I guess I need to clarify my “cheating” comment. As a scratch building purest (before my LSC days even) I took great pride in scratch building in HO and then G Scale using wood, styrene, brass, and white metal. I considered commercially available detail parts to be a luxury. Many of you may remember my initiation to LSC being my now shelf queen ambituos 2-6-0 which was almost 100% scratch built off an 10 wheeler motor block. I am proud of some of the stuff I have cobbled together. I used to think that anyone can buy detail parts and glue them on and make a museum piece. Then 3D printing came along and the sky was the limit. Anything you wanted was there in instant hyper detail.
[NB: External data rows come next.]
Lemma learns_keeps d s s' : learns d s s' -> ram_grows region s s'.
Proof. intros Hl a Ha Hs. destruct (Hl a Ha) as [-> | ->]; [done|by eexists]. Qed.
(** A step that adds reads to the table. *)
Lemma filled_same d s d' s' :
  related d s -> dv_filled d' = dv_filled d -> ram_m s' = ram_m s ->
  (forall id e, inflight_mem_read_m s !! id = Some e -> inflight_mem_read_m s' !! id = Some e) -> filled_ok d' s'.
Proof.
  intros H Ed Er Hs. apply (filled_keeps segs region d s); [done|by rewrite Ed|by apply (learns_keeps d), learns_same|auto].
Qed.

Lemma no_read d s id : related d s -> dv_reads d !! id = None <-> inflight_mem_read_m s !! id = None.
Proof. intros H. rewrite <-(rl_reads _ _ _ _ H id). destruct (_ !! id); done. Qed.
Lemma no_write d s id : related d s -> id ∉ dv_writes d <-> inflight_mem_write_m s !! id = None.
Proof. intros H. rewrite <-(rl_writes _ _ _ _ H id), eq_None_not_Some. done. Qed.

(** The request of the handler is the one at the head of the FIFO. *)
Lemma handler_entry d s t :
  related d s -> dv_uc d = UC_MEM_REQ t ->
  exists e o c, inflight_m s !! req_tid t = Some e /\ inflight_amo_req_m s = [e] /\ ow_req o = t
    /\ entry_of segs t (ow_hit o) c e /\ uses_memory t (ow_hit o) = true.
Proof.
  intros H Huc. pose proof (rl_fifo _ _ _ _ H) as Hf. rewrite Huc in Hf. destruct Hf as (e & He & Hf).
  destruct (rl_uc _ _ _ _ H t) as (o & Ho & Et & _ & _ & Hp); [by rewrite Huc|]. rewrite Huc in Hp.
  destruct (flight_entry d s _ o H Ho) as (e' & He' & _ & [_ _ (c & Hc & _)]). assert (e' = e) as -> by congruence.
  rewrite Et in Hc. by exists e, o, c.
Qed.

Lemma total_pop err (k : inflight_entry_t -> SB unit) e s Q :
  inflight_amo_req_m s = [e] -> total (k e) (set_amo_fifo [] s) Q -> total (pop_amo err k) s Q.
Proof.
  intros He Hk. unfold pop_amo. apply total_bind, total_get. rewrite He. apply total_bind, total_when; [done|]. intros _.
  apply total_bind, total_modify, Hk.
Qed.

Lemma find_core_req_some addr m k e :
  m !! k = Some e -> get_nline addr = get_nline (e_addr e) -> find_core_req addr m <> None.
Proof.
  unfold find_core_req. intros Hk Hl.
  set (f := fun (k : Z) (e : inflight_entry_t) (best : option (Z * inflight_entry_t)) => _).
  enough (is_Some (map_fold f None m)) as [x ->] by done. revert Hk.
  apply (map_fold_weak_ind (fun b m => m !! k = Some e -> is_Some b)); [done|].
  intros k' e' m' b Hnone IH Hk. unfold f. destruct (decide (k = k')) as [->|Hne].
  - rewrite lookup_insert_eq in Hk. injection Hk as ->. rewrite Hl, Z.eqb_refl. destruct b; [by destruct (older _ _)|done].
  - rewrite lookup_insert_ne in Hk by done. destruct (IH Hk) as [x ->].
    destruct (_ =? _); [by destruct (older _ _)|done].
Qed.

(** *** Reads *)

Lemma read_req_total req s Q :
  inflight_mem_read_m s !! mreq_id req = None -> sb_errorsegs s = Some segs ->
  (forall c, let e := mk_mem_entry segs (find_core_req (mreq_addr req) (inflight_m s)) req in
     total (when (mem_is_ldex req) (pop_amo E_unexpected_ldex (fun _ => mret tt)))
       (set_mem_read (<[mreq_id req := e]> (inflight_mem_read_m s)) (set_count c s)) Q) ->
  total (mem_read_req_process req) s Q.
Proof.
  intros Hn Hs HQ. unfold mem_read_req_process. apply total_bind, total_modify, total_bind, total_get.
  set (s1 := set_count _ s). change (inflight_mem_read_m s1) with (inflight_mem_read_m s).
  rewrite Hn, bool_decide_false by by intros [? ?]. apply total_bind. eapply total_some; [exact Hs|].
  apply total_bind, total_modify. apply HQ.
Qed.

Lemma reads_insert d s id a e :
  related d s -> m_addr e = a ->
  forall i, m_addr <$> <[id := e]> (inflight_mem_read_m s) !! i = <[id := a]> (dv_reads d) !! i.
Proof.
  intros H <- i. destruct (decide (i = id)) as [->|Hne]; [by rewrite !lookup_insert_eq|].
  rewrite !lookup_insert_ne by done. apply H.
Qed.

Lemma read_related req d s :
  related d s -> uc_quiet (dv_uc d) = true -> mem_is_ldex req = false -> dv_reads d !! mreq_id req = None ->
  bus_good region (mreq_addr req) ->
  total (mem_read_req_process req) s (related_after (set_reads (<[mreq_id req := mreq_addr req]> (dv_reads d)) d)).
Proof.
  intros H Hq Hl Hn Hb. apply read_req_total; [by apply (no_read d)|apply H|]. intros c e. rewrite Hl.
  apply total_ret. eapply side_related; [exact H|done|done|by apply learns_same| |].
  - split; simpl; try apply H; [by apply reads_insert| |].
    + intros id a Ha. apply lookup_insert_Some in Ha as [[_ <-]|[_ Ha]]; [done|]. by eapply (rl_bus _ _ _ _ H).
    + apply (filled_same d s); [done..|]. intros id x Hx. simpl. rewrite lookup_insert_ne; [done|].
      intros <-. apply (no_read d s) in Hn; [congruence|done].
  - intros t o _ _. simpl. by destruct (dv_uc d).
Qed.

Lemma ldex_related req t d s :
  related d s -> dv_uc d = UC_MEM_REQ t -> is_amo_lr t = true -> mem_is_ldex req = true ->
  dv_reads d = ∅ -> dv_writes d = ∅ -> bus_good region (mreq_addr req) ->
  total (mem_read_req_process req) s (related_after
    (set_uc (UC_MEM_WAIT_RSP t (Some (mreq_id req)) None false) (set_reads {[mreq_id req := mreq_addr req]} d))).
Proof.
  intros H Huc Hlr Hl Hr Hw Hb. apply read_req_total; [apply (no_read d); [done|by rewrite Hr]|apply H|]. intros c e.
  rewrite Hl. destruct (handler_entry d s t H Huc) as (e0 & o & c0 & _ & Hf & _). eapply total_pop; [exact Hf|].
  apply total_ret. eapply side_related; [exact H|by unfold same_promises; rewrite Huc|done|by apply learns_same| |].
  - split; simpl; try apply H; [done| | |].
    + rewrite <-(insert_empty (M := gmap Z)), <-Hr. by apply reads_insert.
    + intros id a Ha. apply lookup_singleton_Some in Ha as [_ <-]. done.
    + apply (filled_same d s); [done..|]. intros id x Hx. by rewrite (proj1 (no_read d s _ H)) in Hx by by rewrite Hr.
  - intros t' o' Ht Eo Hp. rewrite Huc in *. simpl in *. destruct (kinds t) as (_ & _ & K & _).
    destruct (K Hlr) as (_ & _ & _ & Hsc & _). split_and!; [done|by rewrite Hsc| | | | |done].
    + intros id [x Hx]. apply lookup_singleton_Some in Hx as [-> _]. done.
    + rewrite Hw. set_solver.
    + intros id E. injection E as <-. rewrite lookup_singleton_eq. done.
    + done.
Qed.

(** *** Writes *)

(** The end of the handler of writes. *)
Definition write_tail (req : mem_req) (core_req : option Z) (e : inflight_mem_entry_t) : SB unit :=
  if mem_is_amo req then
    pop_amo E_unexpected_amo (fun _ =>
      when (bool_decide (core_req = None)) (print_error E_amo_no_core_request);;
      modify (fun s => set_mem_read (map_insert (mreq_id req) e (inflight_mem_read_m s)) s))
  else if mem_is_stex req then
    pop_amo E_unexpected_stex (fun entry =>
      if negb (e_is_atomic entry) then print_error E_stex_no_reservation
      else when (bool_decide (core_req = None)) (print_error E_sc_no_core_request))
  else mret tt.

Lemma write_req_total wr s Q :
  let req := wreq wr in
  inflight_mem_write_m s !! mreq_id req = None -> sb_errorsegs s = Some segs ->
  (forall c, let core := find_core_req (mreq_addr req) (inflight_m s) in let e := mk_mem_entry segs core req in
     total (write_tail req core e) (set_mem_write (<[mreq_id req := e]> (inflight_mem_write_m s)) (set_count c s)) Q) ->
  total (mem_write_req_process wr) s Q.
Proof.
  intros req Hn Hs HQ. unfold mem_write_req_process. fold req. apply total_bind, total_modify, total_bind, total_get.
  set (s1 := set_count _ s). change (inflight_mem_write_m s1) with (inflight_mem_write_m s).
  rewrite Hn, bool_decide_false by by intros [? ?]. apply total_bind. eapply total_some; [exact Hs|].
  apply total_bind, total_modify. apply HQ.
Qed.

Lemma writes_insert d s id (e : inflight_mem_entry_t) :
  related d s -> forall i, is_Some (<[id := e]> (inflight_mem_write_m s) !! i) <-> i ∈ {[id]} ∪ dv_writes d.
Proof.
  intros H i. rewrite lookup_insert_is_Some', elem_of_union, elem_of_singleton, (rl_writes _ _ _ _ H). naive_solver.
Qed.

Lemma write_related_plain wr d s :
  related d s -> uc_quiet (dv_uc d) = true -> mem_is_amo (wreq wr) = false -> mem_is_stex (wreq wr) = false ->
  mreq_id (wreq wr) ∉ dv_writes d ->
  total (mem_write_req_process wr) s (related_after (set_writes ({[mreq_id (wreq wr)]} ∪ dv_writes d) d)).
Proof.
  intros H Hq Ha Hx Hn. apply write_req_total; [by apply (no_write d)|apply H|]. intros c core e.
  unfold write_tail. rewrite Ha, Hx. apply total_ret.
  eapply side_related; [exact H|done|done|by apply learns_same| |].
  - split; simpl; try apply H. by apply writes_insert.
  - intros t o _ _. simpl. by destruct (dv_uc d).
Qed.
Then I bought a printer and began with Fusion 360. And as Cliff mentioned I hated it. Stupidest machine and stupidest technology ever. And YES Bruce the ability it takes to first model in a computer and then make the pieces into a model takes AS MUCH skill as scratch building. While it’s a different skill set, in many ways a harder one, it still takes vision and perseverance to.get what you want. And as Cliff has mentioned many a wasted part. And yes I wanted to chuck my machine out the window. Now look at me. I can design pretty much at will. The frustration has given way to pure satisfaction. As much if not more than the satisfaction I had with styrene and wood. And who says I have to give up styrene and wood. Its not gone, I just bought an entire 4X8 sheet of styrene. Of and I have not given up casting my own stuff either.

At the end of the day 3D printing is just another tool in the arsenal of available materials to build in.

I guess it’s only cheating because less blood is involved. I might have to slice a vein and bleed over a project as an offering to the scratch building gods.